12 diciembre 2014

Homilía para el domingo 14 de dciembre

El espíritu del Señor me ha ungido para anunciar la buena nueva y vendar los corazones rotos…
El profeta Isaías recoge con estas palabras el contenido de la misión del profeta. Bonito encargo: aliviar heridas… Una misión que se cumple plenamente en Jesús pero que no termina en Él. Cada uno de nosotros hemos recibido en el bautismo el mismo Espíritu que nos posibilita participar en esa misión de Cristo. Por tanto también podemos y debemos proclamar y “gritar a los cuatro vientos” la buena noticia que ahora es triple: que el Señor está aquí con nosotros, que ha venido para curar y suavizar nuestras cargas y sufrimientos, y que comparte con nosotros su espíritu y su obra.

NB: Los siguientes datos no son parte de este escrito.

(* ===== verification/RaftVolatile.v ===== *)
(** * RaftVolatile: the volatile fields of a peer

    What the operations of [Raft] do to [commitIndex], [lastApplied],
    [snapshotPending] and [matchIndex], and the last entry of the log that
    elections compare.  [RaftFacts] has the persistent fields. *)

From S2P Require Import Prelude Persister Raft RaftFacts.

Section volatile.
Context {Cmd : Type} `{!Codec (PersistedState Cmd)}.
Implicit Types (rf : Raft Cmd).

(** What the applier and the leader's bookkeeping work on. *)
Definition vol rf := (commitIndex rf, lastApplied rf, snapshotPending rf, matchIndex rf).

Lemma bumpTerm_vol now term rf0 rf rf1 :
  rf1 = (if decide (CurrentTerm rf < term) then becomeFollowerWithTerm now term rf0 else rf0) →
  vol rf0 = vol rf → vol rf1 = vol rf.
Proof. intros -> Hv. by case_decide. Qed.

Lemma AppendEntries_vol now args rf rf' reply :
  AppendEntries now args rf = Ret (rf', reply) →
  vol rf' = ((if aer_Success reply
              then if decide (commitIndex rf < ae_LeaderCommit args)
                   then Z.min (ae_LeaderCommit args) (lastLogIndex rf') else commitIndex rf
              else commitIndex rf),
             lastApplied rf, snapshotPending rf, matchIndex rf).
Proof.
  unfold AppendEntries.
  assert (vol (observeLeader now args rf) = vol rf) as Ho.
  { unfold observeLeader. cbn zeta. repeat case_decide; done. }
  set (rf1 := observeLeader now args rf) in *. clearbody rf1. unfold vol in *. injection Ho as <- <- <- <-.
  case_decide as Hst; [by intros [= <- <-]|].
  intros ([[su ct] ci] & Hc & H)%bind_ret_inv. destruct su.
  - rewrite decide_False in H by done. apply bind_ret_inv in H as (rf2 & Hacc & [= <- <-]). cbn.
    unfold acceptEntries in Hacc. apply bind_ret_inv in Hacc as ([rem l] & _ & [= <-]).
    set (r1 := match rem with [] => _ | _ => _ end).
    assert (vol r1 = vol rf1) as Hr1 by (unfold r1; by destruct rem).
    clearbody r1. unfold vol in Hr1. injection Hr1 as Hci Hla Hsp Hmi. rewrite Hci.
    case_decide; cbn; rewrite ?Hci, Hla, Hsp, Hmi; done.
  - rewrite decide_True in H by done. by injection H as <- <-.
Qed.

Lemma InstallSnapshot_vol now args rf rf' reply :
  InstallSnapshot now args rf = Ret (rf', reply) →
  matchIndex rf' = matchIndex rf ∧ lastApplied rf' = lastApplied rf ∧
  ((vol rf' = vol rf ∧ LastIncludedIndex rf' = LastIncludedIndex rf ∧ Log rf' = Log rf ∧
    (is_Term args < CurrentTerm rf ∨ is_LastIncludedIndex args ≤ LastIncludedIndex rf)) ∨
   (CurrentTerm rf ≤ is_Term args ∧ LastIncludedIndex rf < is_LastIncludedIndex args ∧
    LastIncludedIndex rf' = is_LastIncludedIndex args ∧
    (if decide (lastApplied rf < is_LastIncludedIndex args)
     then commitIndex rf' = Z.max (is_LastIncludedIndex args) (commitIndex rf) ∧
          snapshotPending rf' = true
     else commitIndex rf' = commitIndex rf ∧ snapshotPending rf' = snapshotPending rf))).
Proof.
  unfold InstallSnapshot.
  destruct (decide (is_Term args < CurrentTerm rf)) as [Hstale|Hstale].
  { intros [= <- <-]. split_and!; try done. left. auto. }
  cbn [CurrentTerm set_lastHeardTime].
  remember (if decide (CurrentTerm rf < is_Term args) then _ else _) as rf1 eqn:Erf1.
  pose proof (bumpTerm_vol _ _ _ _ _ Erf1 eq_refl) as Hv.
  apply bumpTerm_spec in Erf1 as (Hf & _); [|done..]. injection Hf as _ _ Hlg Hli.
  unfold vol in Hv. injection Hv as Hci Hla Hsp Hmi.
  destruct (decide (LastIncludedIndex rf1 < is_LastIncludedIndex args)) as [HL|HL].
  - intros (rf2 & Had & [= <- <-])%bind_ret_inv. unfold adoptSnapshot in Had.
    apply bind_ret_inv in Had as (keep & _ & Had). apply bind_ret_inv in Had as (rf3 & Hrf3 & [= <-]).
    assert (vol rf3 = vol rf1 ∧ LastIncludedIndex rf3 = is_LastIncludedIndex args) as [Hv HL3].
    { destruct keep; [apply bind_ret_inv in Hrf3 as (l & _ & [= <-])|injection Hrf3 as <-]; done. }
    unfold vol in Hv. injection Hv as Hci3 Hla3 Hsp3 Hmi3. rewrite Hla3, Hla.
    case_decide; cbn; (split_and!; [congruence..|right]); split_and!; try congruence; lia.
  - intros [= <- <-]. split_and!; try done. left. unfold vol. split_and!; try congruence. right. lia.
Qed.

Lemma RequestVote_vol now args rf rf' reply :
  RequestVote now args rf = Ret (rf', reply) → vol rf' = vol rf.
Proof.
  unfold RequestVote.
  remember (if decide (CurrentTerm rf < rv_Term args) then _ else _) as rf1 eqn:Erf1.
  pose proof (bumpTerm_vol _ _ _ _ _ Erf1 eq_refl) as <-. clear Erf1.
  case_decide as Hfree; [|by intros [= <- <-]].
  intros (up & _ & H)%bind_ret_inv. destruct up; by injection H as <- <-.
Qed.

Lemma startElection_vol now rf rf' args :
  startElection now rf = Ret (rf', args) →
  vol rf' = vol rf ∧ rv_LastLogIndex args = lastLogIndex rf ∧ lastLogTerm rf = Ret (rv_LastLogTerm args).
Proof. unfold startElection. by intros (t & Ht & [= <- <-])%bind_ret_inv. Qed.

Lemma handleVote_vol now reply el rf el' rf' :
  handleVote now reply el rf = (el', rf') →
  (vol rf' = vol rf ∧ (state rf' = state rf ∨ state rf' = follower)) ∨
  (state rf = candidate ∧ state rf' = leader ∧ commitIndex rf' = commitIndex rf ∧
   lastApplied rf' = lastApplied rf ∧ snapshotPending rf' = snapshotPending rf ∧
   matchIndex rf' = (λ _, 0) <$> matchIndex rf).
Proof.
  unfold handleVote. case_decide; [intros [= <- <-]; left; by auto|].
  destruct (rvr_VoteGranted reply); [|intros [= <- <-]; left; by auto].
  case_decide as Hst; [intros [= <- <-]; left; by auto|].
  assert (state rf = candidate) by (destruct (decide (state rf = candidate)); tauto).
  case_decide; intros [= <- <-]; [by right|left; by auto].
Qed.

Lemma Start_vol cmd rf rf' r : Start cmd rf = (rf', r) → vol rf' = vol rf.
Proof. unfold Start. case_decide; by intros [= <- <-]. Qed.

Lemma Snapshot_vol idx data rf rf' : Snapshot idx data rf = Ret rf' → vol rf' = vol rf.
Proof.
  unfold Snapshot. case_decide; [by intros [= <-]|]. by intros (l & _ & [= <-])%bind_ret_inv.
Qed.

(** ** The leader's bookkeeping *)

Lemma advanceFrom_pending rf n rf' :
  advanceFrom rf n = Ret rf' → snapshotPending rf' = snapshotPending rf.
Proof.
  induction n as [|n IH]; cbn [advanceFrom]; [by intros [= <-]|].
  intros (t & _ & H)%bind_ret_inv. case_decide as Ht; [by injection H as <-|].
  apply bind_ret_inv in H as (c & _ & H). case_decide as Hc; [by injection H as <-|]. by apply IH.
Qed.

(** A reply was counted: [matchIndex[i]] is now [m], and the commit index
    stayed or moved to an entry of the current term on a majority. *)
Definition counts (i : nat) (m : Z) rf rf' : Prop :=
  keeps rf rf' ∧ lastApplied rf' = lastApplied rf ∧ snapshotPending rf' = snapshotPending rf ∧
  (i < length (matchIndex rf))%nat ∧ matchIndex rf' = <[i := m]> (matchIndex rf) ∧
  (commitIndex rf' = commitIndex rf ∨
   commitIndex rf < commitIndex rf' ∧ termAt rf (commitIndex rf') = Ret (CurrentTerm rf) ∧
   ∃ c, countMatching rf' (commitIndex rf') = Ret c ∧ npeers rf `quot` 2 < c).

Lemma countMatching_eq rf rf' N :
  npeers rf' = npeers rf → me rf' = me rf → matchIndex rf' = matchIndex rf →
  countMatching rf' N = countMatching rf N.
Proof.
  intros Hn Hm Hmi. unfold countMatching. rewrite Hn. generalize (seq 0 (Z.to_nat (npeers rf))).
  intros js. induction js as [|j js IH]; [done|]. cbn. by rewrite IH, Hm, Hmi.
Qed.

Lemma counts_intro (i : nat) m mis nis rf rf' :
  store (matchIndex rf) (Z.of_nat i) m = Ret mis →
  advanceCommitIndex (set_nextIndex nis (set_matchIndex mis rf)) = Ret rf' →
  counts i m rf rf'.
Proof.
  unfold store. case_decide as Hi; [|done]. rewrite Nat2Z.id. intros [= <-] H.
  pose proof (advanceFrom_pending _ _ _ H) as Hsp.
  apply advanceFrom_spec in H as (Hk & Hla & _ & Hmi & Hci). unfold zlen in Hi.
  split_and!; try done; [lia|]. destruct Hci as [Hci|([Hlt _] & Ht & c & Hc & Hmaj)]; [by left|].
  right. split_and!; try done. exists c. split; [|done]. rewrite <-Hc.
  destruct Hk as (Hcore & _). unfold core in Hcore. injection Hcore as Hn Hm _ _ _ _ _.
  by apply countMatching_eq.
Qed.

Lemma onEntriesReply_vol now (i : nat) args reply rf rf' :
  onEntriesReply now (Z.of_nat i) args reply rf = Ret rf' → aer_Term reply ≤ CurrentTerm rf →
  (keeps rf rf' ∧ vol rf' = vol rf) ∨
  (aer_Success reply = true ∧ counts i (ae_PrevLogIndex args + zlen (ae_Entries args)) rf rf').
Proof.
  unfold onEntriesReply. intros H Hle. rewrite decide_False in H by lia.
  apply bind_ret_inv in H as (mi & _ & H). destruct (aer_Success reply).
  - case_decide; [injection H as <-; by left|].
    apply bind_ret_inv in H as (mis & Hst & H). apply bind_ret_inv in H as (nis & _ & H).
    right. split; [done|]. by eapply counts_intro.
  - left. case_decide; [by injection H as <-|].
    apply bind_ret_inv in H as (ni & _ & H). by apply bind_ret_inv in H as (nis & _ & [= <-]).
Qed.

Lemma onSnapshotReply_vol now (i : nat) args reply rf rf' :
  onSnapshotReply now (Z.of_nat i) args reply rf = Ret rf' → isr_Term reply ≤ CurrentTerm rf →
  (keeps rf rf' ∧ vol rf' = vol rf) ∨ counts i (is_LastIncludedIndex args) rf rf'.
Proof.
  unfold onSnapshotReply. intros H Hle. rewrite decide_False in H by lia.
  apply bind_ret_inv in H as (mi & _ & H). case_decide; [|injection H as <-; by left].
  apply bind_ret_inv in H as (mis & Hst & H). apply bind_ret_inv in H as (nis & _ & H).
  right. by eapply counts_intro.
Qed.

(** The servers counted: the leader and those whose [matchIndex] is at least [N]. *)
Lemma countFrom_set rf N (i : nat) js c :
  me rf = Z.of_nat i → NoDup js → countFrom rf N js = Ret c →
  ∃ Q : gset nat, c = 1 + Z.of_nat (size Q) ∧ i ∉ Q ∧
    (∀ j, j ∈ Q → j ∈ js ∧ ∃ m, matchIndex rf !! j = Some m ∧ N ≤ m).
Proof.
  intros Hme. revert c. induction js as [|j js IH]; intros c Hnd; cbn [countFrom].
  { intros [= <-]. exists ∅. rewrite size_empty. split_and!; [done|set_solver..]. }
  apply NoDup_cons in Hnd as [Hj Hnd]. intros (c0 & (Q & -> & Hi & HQ)%IH & H)%bind_ret_inv; [|done].
  case_decide as Hjm.
  { injection H as <-. exists Q. split_and!; [done..|]. intros v [? ?]%HQ. split; [set_solver|done]. }
  apply bind_ret_inv in H as (m & Hm & [= <-]). apply index_Ret in Hm as [_ Hm]. rewrite Nat2Z.id in Hm.
  case_decide as HN.
  - exists ({[j]} ∪ Q). rewrite size_union by (intros ?; set_solver). rewrite size_singleton.
    split_and!; [lia| |].
    + intros [->%elem_of_singleton|?]%elem_of_union; [congruence|done].
    + intros v [->%elem_of_singleton|[? ?]%HQ]%elem_of_union; (split; [set_solver|]); eauto.
  - exists Q. split_and!; [done..|]. intros v [? ?]%HQ. split; [set_solver|done].
Qed.

(** ** The applier *)

Lemma applier_take_spec rf rf' msg :
  applier_take rf = Ret (rf', msg) →
  keeps rf rf' ∧ commitIndex rf' = commitIndex rf ∧ lastApplied rf' = lastApplied rf ∧
  matchIndex rf' = matchIndex rf ∧ snapshotPending rf' = false ∧
  ((snapshotPending rf = true ∧ ∃ t, msg = Some (SnapshotMsg (SnapshotData rf) t (LastIncludedIndex rf))) ∨
   (snapshotPending rf = false ∧ lastApplied rf < commitIndex rf ∧
    ∃ e, index (Log rf) (sliceIndex rf (lastApplied rf + 1)) = Ret e ∧
         msg = Some (CommandMsg (Command e) (lastApplied rf + 1))) ∨
   (snapshotPending rf = false ∧ msg = None)).
Proof.
  unfold applier_take. case_decide as Hp.
  { intros (t & _ & [= <- <-])%bind_ret_inv. split_and!; try done. left. eauto. }
  assert (snapshotPending rf = false) as Hf by (by destruct (snapshotPending rf)).
  case_decide.
  - intros (e & He & [= <- <-])%bind_ret_inv. split_and!; try done. right. left. eauto.
  - intros [= <- <-]. split_and!; try done. right. by right.
Qed.
End volatile.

Somos, por tanto, útiles para Dios, cuenta con nuestra colaboración para una misión increíblemente hermosa. El bien, la justicia y la curación, ya no son solo cosa del Señor, sino que podemos decir con Él que son cosa “nuestra” (del hombre y de Dios, juntos).
¿Cómo no estar alegres por ello? ¿Cómo no dar gracias –como nos dice san Pablo– y no poner empeño en no extinguir ese Espíritu que nos ennoblece de esa manera? Seguro que no encontramos en nuestra vida tantos compañeros o amigos que nos hayan considerado tan importantes como el Señor.
Ser colaborador de Dios es una oportunidad única. Pero nos puede abrumar la responsabilidad si olvidamos que se trata de anunciar su obra, y no la nuestra, su perfección y, sobre todo, su infinito amor… El Bautista nos lo recuerda: lo nuestro es dar testimonio de la Luz, porque no somos la luz, sino que la recibimos de Él. Nuestra misión no es que las personas a las que nos dirigimos se queden con nosotros, sino conducirlas hacia Él. Estamos, por tanto, llamados a ser “lugares de paso”.
Y el mejor modo de dirigir la mirada de los otros hacia el Señor es reproduciendo humildemente sus gestos (que no son nuestros, sino suyos, porque los hemos aprendido de Él y de Él proceden). Tienen el copyright divino. Pero solo así haremos creíble la obra de Dios.
Lo importante es ayudarnos entre todos a reconocer a Aquél que está en medio de nosotros aunque a veces no lo sepamos ver, como nos dice Juan. Por eso, lo propio de la comunidad cristiana es ayudarnos unos a otros cristiana es la reciprocidad: iluminarnos unos a para encontrar a Dios, acogernos entre nosotros y a otros para descubrir juntos al Señor, abrir nuestras mentes y corazones para encontrar la Presencia del Misterio que también habita en el otro. La reciprocidad conlleva donación y apertura: darlo todo y recibirlo todo. Un antídoto contra la tentación de superioridad que siempre merodea en cualquier comunidad.